In response, perhaps you’d like to add staff while talent on the street remains plentiful and hungry.

If so, here’s a question: With big businesses still making do, benefits remaining stingy and consumers riding a roller coaster, can you offer less compensation for bigger jobs than you used to?

The answer: Yes, but be prepared for some consequences.

Based on advice from human resources pros, compensation consultants and owners themselves, here are some things to keep in mind if you’re considering trimming offers of salaries and benefits in the current climate.

First, analyze your market

Pay is all about supply and demand — and the recession’s effects vary by region and industry. “Therefore, there’s no hard-and-fast percentage by which employers should reduce salary offerings,” says Marilyn Conyer, VP of Accord Human Resources, a professional employer organization in Oklahoma City.

Before you set a salary, whether low or high, you need up-to-date data about median compensation in your specific job market, industry or field, and for your available positions.

To learn what competitors or similarly sized companies are offering for such jobs, review employment ads on online job boards, newspapers, trade journals and professional association sites. Ask your vendors and professional contacts about their outlook.

For a national overview, check Current Employment Statistics from the Bureau of Labor Statistics. Like most government data, this info tends to lag behind current realities, but it’s deep and extensive. You can likely supplement it with the annual salary surveys that run in trade journals.

Once you’re knowledgeable, you can decide if you want to drop your salary offer 5 percent, 20 percent or whatever from the going rate.

Armed with knowledge, choose your tradeoffs

“Lots of small-business owners are hiring employees ‘on sale,’ paying significantly less than what they’re worth,” says Roberta Chinsky Matuson, who runs Human Resource Solutions in Northampton, Massachusetts, and just published a management guide, “Suddenly in Charge.”

Clearly, that kind of immediate savings goes straight to your bottom line, easing cash flow. If you’re swimming hard and looking for ways to stay afloat, hiring cheaper talent is a practical option.

Just be aware that you’re applying a short-term fix, warns Matuson and other experts. It may solve immediate difficulties, but don’t expect qualified employees to be happy about it. “In some markets, they simply may not have a choice these days,” says Matuson.

Your tradeoff for paying less is that as soon as the economy or your industry picks up, such folks are out the door. As sales trainer Barry Maher puts it: “You don't build loyalty by taking advantage of people. Human nature being what it is, while employees might forget employers who have been good to them, they seldom forget employers who they feel have mistreated them.”
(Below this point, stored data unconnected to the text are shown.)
Lemma span_all f s : Forall (fun c => f c = true) (span f s).1.
Proof.
  induction s as [|c s IH]; cbn; [constructor|].
  destruct (f c) eqn:Hc; [|constructor]. destruct (span f s). cbn in *. by constructor.
Qed.

Lemma span_stop f a c b :
  Forall (fun x => f x = true) a -> f c = false -> span f (a ++ c :: b) = (a, c :: b).
Proof. intros Ha Hc. induction Ha as [|x a Hx Ha IH]; cbn; [by rewrite Hc|by rewrite Hx, IH]. Qed.

Lemma span_end f a : Forall (fun x => f x = true) a -> span f a = (a, []).
Proof. induction 1 as [|x a Hx Ha IH]; cbn; [done|by rewrite Hx, IH]. Qed.

(** ** Decimal digits *)

Fixpoint dec_fuel (fuel : nat) (n : Z) : jstr :=
  match fuel with
  | O => []
  | S f => if n <? 10 then [48 + n] else dec_fuel f (n / 10) ++ [48 + n mod 10]
  end.

(** [n.toString()] for [n >= 0]. *)
Definition dec (n : Z) : jstr := dec_fuel (S (Z.to_nat (Z.log2 n))) n.

(** [n.toString()]. *)
Definition dec_signed (n : Z) : jstr := if n <? 0 then 45 :: dec (- n) else dec n.

(** [BigInt(s)] (or [Number(s)], below 2^53) of a string of digits. *)
Definition parse_dec (s : jstr) : Z := fold_left (fun v c => v * 10 + (c - 48)) s 0.

Lemma parse_dec_acc s v :
  fold_left (fun v c => v * 10 + (c - 48)) s v = v * 10 ^ len s + parse_dec s.
Proof.
  unfold parse_dec. revert v; induction s as [|c s IH]; intros v; cbn [fold_left].
  { change (len []) with 0. cbn. lia. }
  rewrite IH, (IH (0 * 10 + _)). change (len (c :: s)) with (Z.of_nat (S (length s))).
  unfold len. rewrite Nat2Z.inj_succ, Z.pow_succ_r by lia. ring.
Qed.

Lemma parse_dec_app s t : parse_dec (s ++ t) = parse_dec s * 10 ^ len t + parse_dec t.
Proof. unfold parse_dec at 1. rewrite fold_left_app. apply parse_dec_acc. Qed.

Lemma parse_dec_cons c s : parse_dec (c :: s) = (c - 48) * 10 ^ len s + parse_dec s.
Proof. change (c :: s) with ([c] ++ s). rewrite parse_dec_app. unfold parse_dec at 1. cbn [fold_left]. ring. Qed.

Lemma parse_dec_range s : Forall (fun c => is_digit c = true) s -> 0 <= parse_dec s < 10 ^ len s.
Proof.
  induction 1 as [|c s Hc Hs IH]; [done|]. rewrite parse_dec_cons. unfold is_digit in Hc. breflect.
  change (len (c :: s)) with (Z.of_nat (S (length s))). unfold len in *.
  rewrite Nat2Z.inj_succ, Z.pow_succ_r by lia. nia.
Qed.

Lemma parse_dec_zeros k s : parse_dec (replicate k 48 ++ s) = parse_dec s.
Proof.
  induction k as [|k IH]; [done|]. cbn [replicate app]. rewrite parse_dec_cons, IH. lia.
Qed.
If cutting pay is your route to staying in business or biding your time until the economy expands, don’t hesitate.

Otherwise, consider how lower pay can erode staff morale and lead to challenges in finding qualified help as business starts building again, at which point your company may have acquired a reputation for being cheap.

Cut costs with employee buy-ins

Given all the layoffs, pay cuts, “furloughs” and outsourcing, many more workers have been forced to fend for themselves.

As a result, many highly skilled professionals have joined the free-agent nation, cobbling together workdays of contract employers, telecommuting assignments, consulting or part-time projects. Many also have secured a safety net of benefits from professional associations or similar groups.

That gives you negotiating wiggle room. Instead of lowering salaries, which can put off top-level help and instill resentment, try offering contemporary perks.

In Cincinnati, Crystal Kendrick — who runs the marketing agency The Voice of Your Customer — finds that potential employees with the experience she wants are demanding the same salaries as they did before the recession. “However,” she says, “they’re less demanding of traditional benefits, such as health care, profit-sharing, paid time off or educational reimbursement.”

Instead, workers want perks that support their free-agent status, such as laptops, flex time, Internet access cards, mobile phones and the ability to participate in philanthropic initiatives. In other words, says Kendrick, “perks that in the past have been reserved for company executives.”

Also consider redefining the job. “Many senior workers know that securing a position at that same level and pay may be impossible in this economy,” says HR consultant Conyer. Therefore, they’re willing to work a partial week or alternative schedule, perhaps from home, for a substantially lower salary.

Overall, you’ll be much better positioned if you retain competitive salaries and economize on benefits and perks. These can then be rolled back in (to sighs of relief from your staff) if and when the economy improves.